Heard a report from Kehler about the COVID-19 situation in McDowell County. The McDowell County Health Department reported Monday that 169 additional McDowell County residents have tested positive for novel coronavirus (COVID-19). Kehler said Monday was a “record day for McDowell County” and there is a significant amount of community transmission occurring. The 14-day positivity rate on Monday was 20.4%. After hearing from Kehler, the commissioners agreed to continue the face mask policy for county employees until the next regular meeting on Feb. 14. Under the policy, county employees must wear a face mask when they are dealing with the public. A mask doesn’t have to be worn when an employee is alone in an office or vehicle. During Monday’s meeting, Commissioner Brenda Vaughn was the only member of the board wearing a face mask.

Heard a report from Kehler about the state funding that is available for property owners who suffered damage during Tropical Storm Fred and the flooding on Oct. 7.

Was introduced to Anna Lee, the new human resources director for the county.

Approved a new plat review process for surveyors and others who are submitting maps. The process lays out an expectation to the submitter on what is required and how long the process might take.

Didn’t take action on the proposed operating procedures for the new McDowell County Shooting Range, as submitted by Recreation Director Chad Marsh. The board will vote on it at a future meeting.

Heard updates about the ongoing building projects. The upper level of the new North Main Street office is nearing the point of paint and carpeting. The lower level is a few months behind that point. The new EMS headquarters is entering its final stretch. The contractor is still awaiting materials for the garage doors as well as some roofing for the cupola in the front.

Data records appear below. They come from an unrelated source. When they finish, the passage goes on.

Lemma append_assoc (a b c : string) : (a ++ b) ++ c = a ++ (b ++ c).
Proof. induction a; cbn; congruence. Qed.

(** A repetition that spans exactly [body] succeeds as soon as the
    continuation accepts that split. *)
Lemma greedy_run {A} (c : cls) (k : string -> string -> option A) (r : A) :
  forall body taken rest,
    allIn c body = true -> stops c rest = true ->
    k (taken ++ body) rest = Some r ->
    greedy c k taken (body ++ rest) = Some r.
Proof.
  induction body as [|a body IH]; intros taken rest Hall Hstop Hk.
  - rewrite append_nil_r in Hk. cbn [append].
    destruct rest as [|b rest]; cbn [greedy]; [exact Hk|].
    cbn in Hstop. apply negb_true_iff in Hstop. now rewrite Hstop.
  - cbn in Hall. apply andb_true_iff in Hall. destruct Hall as [Ha Hall].
    cbn [append greedy]. rewrite Ha.
    rewrite (IH (taken ++ String a "") rest Hall Hstop); [reflexivity|].
    now rewrite append_assoc.
Qed.

(** A repetition never fails when its continuation never does. *)
Lemma greedy_total {A} (c : cls) (k : string -> string -> option A) :
  (forall taken rest, k taken rest <> None) ->
  forall s taken, greedy c k taken s <> None.
Proof.
  intros Hk. induction s as [|a s IH]; intros taken; cbn [greedy]; [apply Hk|].
  destruct (in_cls c a); [|apply Hk].
  specialize (IH (taken ++ String a "")).
  destruct (greedy c k (taken ++ String a "") s); [discriminate|contradiction].
Qed.

Lemma startsWith_split (p : string) : forall s,
  startsWith p s = true -> exists t, s = p ++ t.
Proof.
  induction p as [|a p IH]; intros s H; [now exists s|].
  destruct s as [|b s]; [discriminate|]. cbn in H.
  apply andb_true_iff in H. destruct H as [Hab H].
  apply Ascii.eqb_eq in Hab. subst b.
  destruct (IH s H) as [t ->]. now exists t.
Qed.

Lemma search_of_exec (r : regex) (s : string) :
  exec r s <> None -> search r s <> None.
Proof. destruct s; cbn; destruct (exec r _); congruence. Qed.
Lemma unpack_int_field n z :
  (0 < n)%nat →
  - 2 ^ (8 * Z.of_nat n - 1) ≤ z < 2 ^ (8 * Z.of_nat n - 1) →
  unpack_int p (field p n z) = z.
Proof.
  intros Hn Hz. unfold unpack_int. rewrite length_field.
  assert (unpack_uint p (field p n z) = z mod 2 ^ (8 * Z.of_nat n)) as ->.
  { unfold unpack_uint, field.
    destruct (order p); by rewrite ?rev_involutive, le_uint_le_bytes. }
  assert (2 ^ (8 * Z.of_nat n) = 2 * 2 ^ (8 * Z.of_nat n - 1)) as Hpow.
  { rewrite <-Z.pow_succ_r by lia. f_equal. lia. }
  assert (0 < 2 ^ (8 * Z.of_nat n - 1)) by (apply Z.pow_pos_nonneg; lia).
  destruct (decide (0 ≤ z)).
  - rewrite Z.mod_small by lia. by rewrite decide_True by lia.
  - assert (z mod 2 ^ (8 * Z.of_nat n) = z + 2 ^ (8 * Z.of_nat n)) as ->.
    { symmetry. apply Z.mod_unique_pos with (q := -1); lia. }
    rewrite decide_False by lia. lia.
Qed.

Lemma pack_fields tv_sec tv_usec ty co va :
  pack p tv_sec tv_usec ty co va
  = field p (sizeof_long p) tv_sec ++ field p (sizeof_long p) tv_usec
    ++ field p 2 ty ++ field p 2 co ++ field p 4 va.
Proof. reflexivity. Qed.

Lemma length_pack tv_sec tv_usec ty co va :
  length (pack p tv_sec tv_usec ty co va) = calcsize p.
Proof.
  rewrite pack_fields, !length_app, !length_field. unfold calcsize. lia.
Qed.

Lemma slice_app_l n bs bs' : length bs = n → slice 0 n (bs ++ bs') = bs.
Proof. intros <-. unfold slice. simpl. apply take_app_length. Qed.

Lemma slice_app_r off n bs0 bs :
  length bs0 = off → slice off n (bs0 ++ bs) = slice 0 n bs.
Proof. intros <-. unfold slice. by rewrite drop_app_length. Qed.

(** Values that fit their fields are read back by [unpack]. *)
Lemma unpack_pack tv_sec tv_usec ty co va :
  fits p tv_sec tv_usec ty co va →
  unpack p (pack p tv_sec tv_usec ty co va)
  = Some (tv_sec, tv_usec, ty, co, va).
Proof.
  intros (Hs & Hu & Ht & Hc & Hv).
  unfold unpack. rewrite decide_True by apply length_pack.
  assert (0 < sizeof_long p)%nat by (unfold sizeof_long; destruct (longs p); lia).
  rewrite pack_fields. set (w := sizeof_long p) in *.
  rewrite slice_app_l by apply length_field.
  rewrite (slice_app_r w) by apply length_field.
  rewrite slice_app_l by apply length_field.
  rewrite !(app_assoc (field p w tv_sec)).
  rewrite (slice_app_r (w + w)) by (by rewrite length_app, !length_field).
  rewrite slice_app_l by apply length_field.
  rewrite !(app_assoc (field p w tv_sec ++ field p w tv_usec)).
  rewrite (slice_app_r (w + w + 2)) by (by rewrite !length_app, !length_field).
  rewrite slice_app_l by apply length_field.
  rewrite !(app_assoc ((field p w tv_sec ++ field p w tv_usec) ++ field p 2 ty)).
  rewrite (slice_app_r (w + w + 4)) by (rewrite !length_app, !length_field; lia).
  unfold slice. rewrite drop_0, <-(length_field 4 va) at 1. rewrite firstn_all.
  rewrite (unpack_int_field w tv_sec), (unpack_int_field w tv_usec) by done.
  rewrite (unpack_uint_field 2 ty), (unpack_uint_field 2 co) by done.
  rewrite (unpack_int_field 4 va); [done | lia | done].
Qed.
(** *** Submitting the tasks *)

Lemma apply_async_spec f pool :
  ∀ async_args i w w' tasks,
    apply_async E f async_args pool i w = (w', tasks) →
    length tasks = length async_args ∧
    ∀ j t, tasks !! j = Some t →
      ready_at t = finish E pool (i + j) ∧
      ∃ a wj wj', async_args !! j = Some a ∧ f a wj = (wj', result t).
Proof.
  induction async_args as [|a l IH]; intros i w w' tasks H; cbn in H.
  - inversion H; subst. split; [reflexivity|]. intros j t Hj.
    by rewrite lookup_nil in Hj.
  - destruct (f a w) as [w1 r] eqn:Hf.
    destruct (apply_async E f l pool (S i) w1) as [w2 ts] eqn:Hrest.
    inversion H; subst. apply IH in Hrest as (Hlen & Hts).
    split; [cbn; lia|]. intros [|j] t Hj; cbn in Hj.
    + inversion Hj; subst. cbn. split; [f_equal; lia|]. eauto.
    + apply Hts in Hj as (Hr & a' & wj & wj' & Ha & Hfa).
      split; [rewrite Hr; f_equal; lia|]. exists a', wj, wj'. auto.
Qed.

(** *** The whole function *)

Lemma poll_event_pool_event e : poll_event e → pool_event e.
Proof. destruct e as [| |[]| |]; cbn; auto. Qed.

Lemma extends_mono (P Q : event → Prop) w w' :
  (∀ e, P e → Q e) → extends P w w' → extends Q w w'.
Proof.
  intros HPQ (l & Hl & HF). exists l. split; [exact Hl|].
  eapply Forall_impl; eauto.
Qed.

Lemma Pool_spec processes w :
  ((processes < 1)%Z ∧
   Pool processes w
   = (w, Raise (Exn "ValueError" "Number of processes must be at least 1")))
  ∨ ((1 ≤ processes)%Z ∧
     Pool processes w
     = (World (fs w) (dirs w) (opened w) (drawn w) (S (pools w))
              (out w ++ [PoolStart processes]),
        Return (pools w))).
Proof.
  unfold Pool. destruct (processes <? 1)%Z eqn:H.
  - left. apply Z.ltb_lt in H. auto.
  - right. apply Z.ltb_ge in H. auto.
Qed.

The commissioners talked about what to do with the old EMS station on South Garden Street. They wanted to know if some other county agency might want to use it before making the decision to demolish it and make that property into a parking lot. The commissioners also discussed having the February meeting in the boardroom of the County Administration Building as a way to say “farewell” to the space where so many meetings have been held since 1976.